When a line in the records contains the string "Hself", copy that line.
START Information provided
Lemma take_through_last (s : string) (c : ascii) :
  0 <= GoStrings.LastIndexByte s c ->
  GoStrings.take (Z.to_nat (GoStrings.LastIndexByte s c + 1)) s
  = GoStrings.take (Z.to_nat (GoStrings.LastIndexByte s c)) s +:+ String c "".
Proof.
  induction s as [| d s IH]; cbn [GoStrings.LastIndexByte]; [lia |].
  pose proof (LastIndexByte_lower s c) as Hl.
  destruct (0 <=? GoStrings.LastIndexByte s c) eqn:E.
  - apply Z.leb_le in E. intros _.
    replace (Z.to_nat (GoStrings.LastIndexByte s c + 1 + 1))
      with (S (Z.to_nat (GoStrings.LastIndexByte s c + 1))) by lia.
    replace (Z.to_nat (GoStrings.LastIndexByte s c + 1))
      with (S (Z.to_nat (GoStrings.LastIndexByte s c))) at 2 by lia.
    cbn [GoStrings.take]. rewrite (IH E).
    replace (Z.to_nat (GoStrings.LastIndexByte s c + 1))
      with (S (Z.to_nat (GoStrings.LastIndexByte s c))) by lia.
    reflexivity.
  - destruct (Ascii.eqb_spec d c) as [-> | Hne]; [| lia].
    intros _. reflexivity.
Qed.

(** The directory part of [path.Split] is empty or ends with a slash. *)
Lemma Split_dir_ends_at_slash (p : string) :
  fst (GoPath.Split p) = "" \/ exists d, fst (GoPath.Split p) = d +:+ "/".
Proof.
  unfold GoPath.Split. cbn [fst].
  pose proof (LastIndexByte_lower p "/") as Hl.
  destruct (Z.eq_dec (GoStrings.LastIndexByte p "/") (-1)) as [E | E].
  - left. rewrite E. reflexivity.
  - right. eexists. apply take_through_last. lia.
Qed.

(** ** [getAttribute] *)

(** X1. [getAttribute] answers with the value of the first attribute
    whose key is [name], later attributes of the same key being ignored;
    when no attribute has the key it answers [(false, "")]. *)
Theorem getAttribute_first_match (t : Token) (name : string) :
  match getAttribute t name with
  | (true, v) =>
      exists before a after,
        Attr t = before ++ a :: after
        /\ Forall (fun b => Key b <> name) before
        /\ Key a = name /\ Val a = v
  | (false, v) => v = "" /\ Forall (fun b => Key b <> name) (Attr t)
  end.
Proof.
  unfold getAttribute. induction (Attr t) as [| a attrs IH]; simpl.
  - split; [reflexivity | constructor].
  - destruct (String.eqb_spec (Key a) name) as [E | E].
    + exists [], a, attrs. repeat split; auto.
    + destruct (getAttribute_loop attrs name) as [[] v].
      * destruct IH as (before & a' & after & -> & Hb & Hk & Hv).
        exists (a :: before), a', after. repeat split; auto.
      * destruct IH as (-> & Hall). split; [reflexivity |]. constructor; auto.
Qed.

(** ** [getPhoneNumber] *)

Lemma getPhoneNumber_cases (value : string) :
  match getPhoneNumber value with
  | (true, n) => tel_pattern value /\ n = value
  | (false, n) => ~ tel_pattern value /\ n = ""
  end.
Proof.
  assert (Hdrop : forall r, GoStrings.drop 6 ("tel://" +:+ r) = r) by reflexivity.
  unfold getPhoneNumber, phoneNumberRegex_FindStringSubmatch.
  destruct (GoStrings.HasPrefix value "tel://") eqn:Ep.
  - apply prefix_decompose in Ep.
    change (String.length "tel://") with 6%nat in Ep.
    destruct (String.eqb_spec (GoStrings.drop 6 value) "") as [Ee | Ee].
    + split; [| reflexivity]. intros (r & Hv & Hne & _).
      rewrite Hv, Hdrop in Ee. contradiction.
    + destruct (GoStrings.IndexByte (GoStrings.drop 6 value) "010" <? 0) eqn:El.
      * apply Z.ltb_lt in El. split; [| reflexivity].
        exists (GoStrings.drop 6 value). auto.
      * apply Z.ltb_ge in El. split; [| reflexivity].
        intros (r & Hv & _ & Hnl). rewrite Hv, Hdrop in El. lia.
  - split; [| reflexivity]. intros (r & Hv & _).
    rewrite Hv in Ep. unfold GoStrings.HasPrefix in Ep.
    change (String.prefix "tel://" ("tel://" +:+ r)) with (String.prefix "" r) in Ep.
    destruct r; discriminate.
Qed.

(** X2. [getPhoneNumber] accepts exactly the values of the form [tel://]
    followed by at least one byte and no line feed, and returns an
    accepted value whole; every other value gives [(false, "")]. *)
Theorem getPhoneNumber_exactly_tel (value : string) :
  match getPhoneNumber value with
  | (true, n) => tel_pattern value /\ n = value
  | (false, n) => ~ tel_pattern value /\ n = ""
  end.
Proof. exact (getPhoneNumber_cases value). Qed.

(** ** [resolveHref] *)

Section ResolverMore.

Variable url_Parse : string -> result URL.

Lemma resolve_scheme_cases (base u : URL) :
  (Scheme u = "" /\ resolve_scheme base u = Some (set_Scheme u (Scheme base)))
  \/ (network_scheme (Scheme u) /\ resolve_scheme base u = Some u)
  \/ (Scheme u <> "" /\ ~ network_scheme (Scheme u) /\ resolve_scheme base u = None).
Proof.
  unfold resolve_scheme, network_scheme.
  destruct (String.eqb_spec (Scheme u) "") as [E0 | E0]; [left; auto | right].
  destruct (String.eqb_spec (Scheme u) "http") as [E1 | E1]; [left; auto |].
  destruct (String.eqb_spec (Scheme u) "https") as [E2 | E2]; [left; auto |].
  destruct (String.eqb_spec (Scheme u) "ftp") as [E3 | E3]; [left; auto |].
  right. simpl. repeat split; auto. intros [H | [H | H]]; contradiction.
Qed.

Lemma resolve_path_nonempty (base u : URL) : Path (resolve_path base u) <> "".
Proof.
  unfold resolve_path.
  destruct (String.eqb_spec (Path u) "") as [E | E].
  - destruct (String.eqb_spec (Path base) "") as [Eb | Eb]; simpl; [discriminate | exact Eb].
  - destruct (negb _); [| exact E].
    destruct (GoPath.Split (Path base)) as [dir file]. simpl.
    now apply append_nonempty_r.
Qed.

Lemma resolve_path_rest (base u : URL) :
  Opaque (resolve_path base u) = Opaque u
  /\ User (resolve_path base u) = User u
  /\ RawQuery (resolve_path base u) = RawQuery u
  /\ Fragment (resolve_path base u) = Fragment u.
Proof.
  unfold resolve_path.
  destruct (String.eqb (Path u) "");
    [destruct (String.eqb (Path base) ""); simpl; auto |].
  destruct (negb _); [| auto]. destruct (GoPath.Split _). simpl. auto.
Qed.

Lemma resolve_host_rest (base u : URL) :
  Opaque (resolve_host base u) = Opaque u
  /\ User (resolve_host base u) = User u
  /\ Path (resolve_host base u) = Path u
  /\ RawQuery (resolve_host base u) = RawQuery u
  /\ Fragment (resolve_host base u) = Fragment u.
Proof. unfold resolve_host. destruct (String.eqb (Host u) ""); simpl; auto. Qed.

(** X3. Against a base with scheme and host, [resolveHref] fails exactly
    when [url.Parse] rejects the reference, and then with the parser's
    error: resolution itself never fails. *)
Theorem resolveHref_fails_as_parser (base : URL) (ref : string) :
  Scheme base <> "" -> Host base <> "" ->
  forall e, resolveHref url_Parse base ref = Err e <-> url_Parse ref = Err e.
Proof.
  intros Hs Hh e. unfold resolveHref.
  rewrite (eqb_empty_false _ Hs), (eqb_empty_false _ Hh). simpl.
  destruct (url_Parse ref) as [u | e']; [| tauto].
  destruct (resolve_scheme base u); split; discriminate.
Qed.

(** X4. An address [resolveHref] returns has a scheme. When the reference
    had no scheme or one of [http], [https], [ftp], the address also has a
    host and a path, and its query, fragment, user and opaque part are
    those of the reference: nothing but scheme, host and path is ever
    taken from the base. *)
Theorem resolveHref_absolute (base : URL) (ref : string) (u a : URL) :
  url_Parse ref = Ok u ->
  resolveHref url_Parse base ref = Ok a ->
  Scheme a <> ""
  /\ (Scheme u = "" \/ network_scheme (Scheme u) ->
      Host a <> "" /\ Path a <> ""
      /\ RawQuery a = RawQuery u /\ Fragment a = Fragment u
      /\ User a = User u /\ Opaque a = Opaque u).
Proof.
  intros Hp Hres.
  destruct (resolveHref_Ok_inv _ _ _ _ Hres) as (Hs & Hh & u' & Hp' & Hcase).
  rewrite Hp in Hp'. injection Hp' as <-.
  destruct (resolve_path_rest base (resolve_host base u)) as (Ho & Hu & Hq & Hf).
  destruct (resolve_host_rest base u) as (Ho' & Hu' & _ & Hq' & Hf').
  destruct (resolve_scheme_cases base u) as [(E & R) | [(E & R) | (E & N & R)]];
    rewrite R in Hcase; subst a.
  - rewrite resolve_path_Scheme, resolve_path_Host.
    split; [unfold resolve_host; destruct (String.eqb _ ""); exact Hs |].
    intros _. split; [now apply resolve_host_nonempty |].
    split; [apply resolve_path_nonempty |].
    destruct (resolve_path_rest base (resolve_host base (set_Scheme u (Scheme base))))
      as (Ho1 & Hu1 & Hq1 & Hf1).
    destruct (resolve_host_rest base (set_Scheme u (Scheme base)))
      as (Ho2 & Hu2 & _ & Hq2 & Hf2).
    rewrite Ho1, Hu1, Hq1, Hf1, Ho2, Hu2, Hq2, Hf2. simpl. auto.
  - rewrite resolve_path_Scheme, resolve_path_Host.
    split.
    + unfold resolve_host. destruct (String.eqb _ ""); simpl;
        destruct E as [E | [E | E]]; rewrite E; discriminate.
    + intros _. split; [now apply resolve_host_nonempty |].
      split; [apply resolve_path_nonempty |].
      rewrite Ho, Hu, Hq, Hf, Ho', Hu', Hq', Hf'. auto.
  - split; [exact E |]. intros [H | H]; contradiction.
Qed.

(** X5. A reference that stands on its own is returned as parsed,
    whatever the base: one with a scheme other than [http], [https],
    [ftp], and one with such a scheme, a host and a path that starts with
    a slash. *)
Theorem resolveHref_ignores_base (base : URL) (ref : string) (u : URL) :
  Scheme base <> "" -> Host base <> "" ->
  url_Parse ref = Ok u ->
  (Scheme u <> "" /\ ~ network_scheme (Scheme u))
  \/ (network_scheme (Scheme u) /\ Host u <> ""
      /\ GoStrings.HasPrefix (Path u) "/" = true) ->
  resolveHref url_Parse base ref = Ok u.
Proof.
  intros Hs Hh Hp Hself.
  rewrite (resolveHref_parsed url_Parse base ref u Hs Hh Hp).
  destruct (resolve_scheme_cases base u) as [(E & R) | [(E & R) | (E & N & R)]];
    rewrite R.
  - destruct Hself as [(H & _) | ([H | [H | H]] & _)];
      rewrite E in H; try contradiction; discriminate.
  - destruct Hself as [(_ & H) | (_ & Hhost & Hpath)]; [contradiction |].
    rewrite resolve_host_id by exact Hhost.
    rewrite resolve_path_id by exact Hpath. reflexivity.
  - reflexivity.
Qed.

(** X6. A reference without scheme, or with [http], [https] or [ftp],
    whose path is not empty and does not start with a slash, gets the path
    [dir ++ path], where [dir] is the base path up to and including its
    last slash: [dir ++ file] is the base path, [file] has no slash, and
    [dir] is empty or ends with a slash, which fixes [dir]. Dot segments
    stay. When the base path starts with a slash, so does the path of the
    result. *)
Theorem resolveHref_relative_path (base : URL) (ref : string) (u a : URL) :
  url_Parse ref = Ok u ->
  Scheme u = "" \/ network_scheme (Scheme u) ->
  Path u <> "" -> GoStrings.HasPrefix (Path u) "/" = false ->
  resolveHref url_Parse base ref = Ok a ->
  exists dir file,
    Path base = dir +:+ file
    /\ GoStrings.IndexByte file "/" < 0
    /\ (dir = "" \/ exists d, dir = d +:+ "/")
    /\ dir = fst (GoPath.Split (Path base))
    /\ Path a = dir +:+ Path u
    /\ (GoStrings.HasPrefix (Path base) "/" = true ->
        GoStrings.HasPrefix (Path a) "/" = true).
Proof.
  intros Hp Hscheme Hne Hrel Hres.
  destruct (resolveHref_Ok_inv _ _ _ _ Hres) as (Hs & Hh & u' & Hp' & Hcase).
  rewrite Hp in Hp'. injection Hp' as <-.
  assert (Hpath : forall v, Path v = Path u ->
            Path (resolve_path base v)
            = fst (GoPath.Split (Path base)) +:+ Path u).
  { intros v Hv. unfold resolve_path. rewrite Hv, (eqb_empty_false _ Hne), Hrel. simpl.
    destruct (GoPath.Split (Path base)). reflexivity. }
  assert (Ha : Path a = fst (GoPath.Split (Path base)) +:+ Path u).
  { destruct (resolve_scheme_cases base u) as [(E & R) | [(E & R) | (E & N & R)]];
      rewrite R in Hcase; subst.
    - apply Hpath. unfold resolve_host. destruct (String.eqb _ ""); reflexivity.
    - apply Hpath. unfold resolve_host. destruct (String.eqb _ ""); reflexivity.
    - destruct Hscheme as [H | H]; contradiction. }
  exists (fst (GoPath.Split (Path base))), (snd (GoPath.Split (Path base))).
  split; [unfold GoPath.Split; simpl; symmetry; apply take_drop |].
  split; [unfold GoPath.Split; simpl; apply drop_after_last |].
  split; [apply Split_dir_ends_at_slash |].
  split; [reflexivity |].
  split; [exact Ha |].
  intros Hroot. rewrite Ha.
  destruct (rooted_inv _ (Split_rooted _ Hroot)) as [d ->]. apply rooted_cons.
Qed.

End ResolverMore.

(** X3 at [http://example.com/a] and the reference [:]. *)
Lemma resolveHref_fails_as_parser_witness :
  resolveHref GoUrl.Parse example_com_a ":" =
    Err (url_Error "parse" ":" "missing protocol scheme").
Proof.
  apply (resolveHref_fails_as_parser GoUrl.Parse example_com_a ":").
  - discriminate.
  - discriminate.
  - reflexivity.
Defined.

(** X4 at [http://example.com/a] and the reference [?page=2#top]. *)
Lemma resolveHref_absolute_witness :
  Scheme (mkURL "http" "" None "example.com" "/a" "" false false "page=2" "top" "") <> ""
  /\ (Scheme (mkURL "" "" None "" "" "" false false "page=2" "top" "") = ""
      \/ network_scheme (Scheme (mkURL "" "" None "" "" "" false false "page=2" "top" "")) ->
      Host (mkURL "http" "" None "example.com" "/a" "" false false "page=2" "top" "") <> ""
      /\ Path (mkURL "http" "" None "example.com" "/a" "" false false "page=2" "top" "") <> ""
      /\ RawQuery (mkURL "http" "" None "example.com" "/a" "" false false "page=2" "top" "")
         = "page=2"
      /\ Fragment (mkURL "http" "" None "example.com" "/a" "" false false "page=2" "top" "")
         = "top"
      /\ User (mkURL "http" "" None "example.com" "/a" "" false false "page=2" "top" "") = None
      /\ Opaque (mkURL "http" "" None "example.com" "/a" "" false false "page=2" "top" "") = "").
Proof.
  apply (resolveHref_absolute GoUrl.Parse example_com_a "?page=2#top"
           (mkURL "" "" None "" "" "" false false "page=2" "top" "")
           (mkURL "http" "" None "example.com" "/a" "" false false "page=2" "top" ""));
    reflexivity.
Defined.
END Information provided
Problem solution.
  intros Hs Hh Hp Hself.
  - destruct Hself as [(H & _) | ([H | [H | H]] & _)];
  - destruct Hself as [(_ & H) | (_ & Hhost & Hpath)]; [contradiction |].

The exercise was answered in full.